Hospital plasters little girl's wrong arm

Martin Halfpenny,Pa
Friday 27 August 2010 10:17 BST
Comments

Your support helps us to tell the story

From reproductive rights to climate change to Big Tech, The Independent is on the ground when the story is developing. Whether it's investigating the financials of Elon Musk's pro-Trump PAC or producing our latest documentary, 'The A Word', which shines a light on the American women fighting for reproductive rights, we know how important it is to parse out the facts from the messaging.
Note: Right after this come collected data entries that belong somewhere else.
(* ===== verification/NodeSpec.v ===== *)
(** * What the node service relies on

    The dependencies of the node as one world: the key-value state, the board,
    the keys, clocks and randomness, with the laws that keep them apart. Every
    law speaks of a world that is [ready]. *)

From S2P Require Import Prelude LevelState ClientTypes OperationRepo SignatureRepo FsmService.
From S2P Require Import IOLogic Kyber KeyStore Services NodeService.

(** A message as the board stores it: identifier and offset are the board's. *)
Definition sent_as (m m' : Message) : Prop :=
  msg_DkgRoundID m' = msg_DkgRoundID m ∧ msg_Event m' = msg_Event m ∧ msg_Data m' = msg_Data m ∧
  msg_Signature m' = msg_Signature m ∧ msg_SenderAddr m' = msg_SenderAddr m ∧
  msg_RecipientAddr m' = msg_RecipientAddr m.

(** The parts of the world beside the key-value state. *)
Record Rest : Type := mk_Rest {
  board : list Message;
  keyring : gmap string (option KeyPair);
  rest_key : string
}.

Definition push (sent : list Message) (r : Rest) : Rest :=
  mk_Rest (board r ++ sent) (keyring r) (rest_key r).

Class WorldSpec (S : Type) `{!NodeState S, !LevelDBErr, !NodeStateSpec S, !Storage S, !KeyStore S, !Env S}
  : Type := {
  rest : S → Rest;
  Set_rest k v s s' : ready s → state_Set k v s = Ret (s', inl tt) → rest s' = rest s;
  (** The offset is an entry of the key-value state. *)
  SaveOffset_ready o s : ready s →
    ∃ s', state_SaveOffset o s = Ret (s', inl tt) ∧ ready s' ∧
      stored s' = <[rest_key (rest s) := PutUint64 o]> (stored s) ∧ rest s' = rest s;
  LoadOffset_ready o s : ready s → 0 ≤ o < 2 ^ 64 →
    stored s !! rest_key (rest s) = Some (PutUint64 o) → state_LoadOffset s = Ret (s, inl o);
  (** Reading the offset writes nothing. *)
  LoadOffset_reads s : ready s →
    match state_LoadOffset s with Ret (s', _) => s' = s | Panic _ => True end;
  (** A failed [Send] may have written a prefix. *)
  Send_ready ms s : ready s →
    ∃ s' r sent pre, storage_Send ms s = Ret (s', r) ∧ ready s' ∧ stored s' = stored s ∧
      rest s' = push sent (rest s) ∧ pre `prefix_of` ms ∧ Forall2 sent_as pre sent ∧
      match r with inl out => out = sent ∧ pre = ms | inr _ => True end;
  GetMessages_ready o s : ready s →
    ∃ s' r, storage_GetMessages o s = Ret (s', r) ∧ ready s' ∧ stored s' = stored s ∧ rest s' = rest s;
  LoadKeys_ready u pw s : ready s →
    keystore_LoadKeys u pw s =
      Ret (s, match keyring (rest s) !! u with
              | Some k => inl k
              | None => inr (Err "no key pair found for user")
              end);
  time_ready s : ready s →
    ∃ s' t, time_Now s = Ret (s', inl t) ∧ ready s' ∧ stored s' = stored s ∧ rest s' = rest s;
  uuid_ready s : ready s →
    ∃ s' id, uuid_New s = Ret (s', inl id) ∧ ready s' ∧ stored s' = stored s ∧ rest s' = rest s;
  rand_ready k s : ready s →
    ∃ s' r, rand_Int k s = Ret (s', r) ∧ ready s' ∧ stored s' = stored s ∧ rest s' = rest s
}.

(** ** Invariants of the world *)

Section frames.
Context {S : Type} {st : NodeState S} {lerr : LevelDBErr} {spec : NodeStateSpec S}
  {stg : Storage S} {keys : KeyStore S} {env : Env S} {world : WorldSpec S}.

(** An invariant of the stored map, in a world whose offset has the key [k0]. *)
Definition on_store (k0 : string) (J : gmap string bytes → Prop) (s : S) : Prop :=
  ready s ∧ rest_key (rest s) = k0 ∧ J (stored s).

Lemma on_store_same k0 J s s' :
  on_store k0 J s → ready s' → stored s' = stored s → rest_key (rest s') = rest_key (rest s) →
  on_store k0 J s'.
Proof. intros (_ & Hk & HJ) Hr Hs Ho. split; [done|]. by rewrite Hs, Ho. Qed.

Lemma Send_store k0 J ms : keeps (on_store k0 J) (storage_Send ms).
Proof.
  intros s Hs. destruct (Send_ready ms s (proj1 Hs)) as (s' & r & sent & pre & -> & Hr' & Hst & Hrest & _).
  assert (on_store k0 J s') by (by apply (on_store_same k0 J s); [..|rewrite Hrest]). by destruct r.
Qed.
Lemma GetMessages_store k0 J o : keeps (on_store k0 J) (storage_GetMessages o).
Proof.
  intros s Hs. destruct (GetMessages_ready o s (proj1 Hs)) as (s' & r & -> & Hr' & Hst & Hrest).
  assert (on_store k0 J s') by (by apply (on_store_same k0 J s); [..|rewrite Hrest]). by destruct r.
Qed.
Lemma time_store k0 J : keeps (on_store k0 J) time_Now.
Proof.
  intros s Hs. destruct (time_ready s (proj1 Hs)) as (s' & t & -> & Hr' & Hst & Hrest).
  by apply (on_store_same k0 J s); [..|rewrite Hrest].
Qed.
Lemma uuid_store k0 J : keeps (on_store k0 J) uuid_New.
Proof.
  intros s Hs. destruct (uuid_ready s (proj1 Hs)) as (s' & t & -> & Hr' & Hst & Hrest).
  by apply (on_store_same k0 J s); [..|rewrite Hrest].
Qed.
Lemma LoadKeys_store k0 J u pw : keeps (on_store k0 J) (keystore_LoadKeys u pw).
Proof. intros s Hs. rewrite LoadKeys_ready by apply Hs. by destruct (_ !! _). Qed.
Lemma Get_store k0 J k : keeps (on_store k0 J) (state_Get k).
Proof. intros s Hs. by rewrite state_Get_ready by apply Hs. Qed.
Lemma GetOrError_store k0 J k : keeps (on_store k0 J) (state_GetOrError k).
Proof. intros s Hs. rewrite state_GetOrError_ready by apply Hs. by destruct (_ !! _). Qed.
Lemma Set_store k0 J k v : (∀ m, J m → J (<[k := v]> m)) → keeps (on_store k0 J) (state_Set k v).
Proof.
  intros HJ s (Hr & Hk & Hs). destruct (state_Set_ready s k v Hr) as (s' & Heq & Hr' & Hst).
  rewrite Heq. split; [done|]. rewrite (Set_rest _ _ _ _ Hr Heq), Hst. auto.
Qed.
Lemma LoadOffset_store k0 J : keeps (on_store k0 J) state_LoadOffset.
Proof.
  intros s Hs. pose proof (LoadOffset_reads s (proj1 Hs)) as H.
  by destruct (state_LoadOffset s) as [[s' [a|e]]|]; subst.
Qed.
Lemma SaveOffset_store k0 J o :
  (∀ m v, J m → J (<[k0 := v]> m)) → keeps (on_store k0 J) (state_SaveOffset o).
Proof.
  intros HJ s (Hr & Hk & Hs). destruct (SaveOffset_ready o s Hr) as (s' & -> & Hr' & Hst & Hrest).
  split; [done|]. rewrite Hrest, Hst, Hk. auto.
Qed.
End frames.
#[export] Hint Resolve Send_store GetMessages_store time_store uuid_store LoadKeys_store Get_store
  GetOrError_store LoadOffset_store Set_store : keeps.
At such a critical moment in US history, we need reporters on the ground. Your donation allows us to keep sending journalists to speak to both sides of the story.

The Independent is trusted by Americans across the entire political spectrum. And unlike many other quality news outlets, we choose not to lock Americans out of our reporting and analysis with paywalls. We believe quality journalism should be available to everyone, paid for by those who can afford it.

Your support makes all the difference.

A hospital apologised today and launched an investigation after medical staff plastered the wrong arm of a two-year-old girl.

Honey Wight was taken to the accident and emergency department of Southampton General Hospital on Wednesday by mother Katie after she jumped off a slide and hurt her left arm.

Medics X-rayed the arm and found the youngster had chipped a bone. Nurses then plastered the right arm and sent the family home.

Ms Wight, 29, said she did not notice the mistake until the next day because her daughter fell asleep in the car and she put her straight to bed.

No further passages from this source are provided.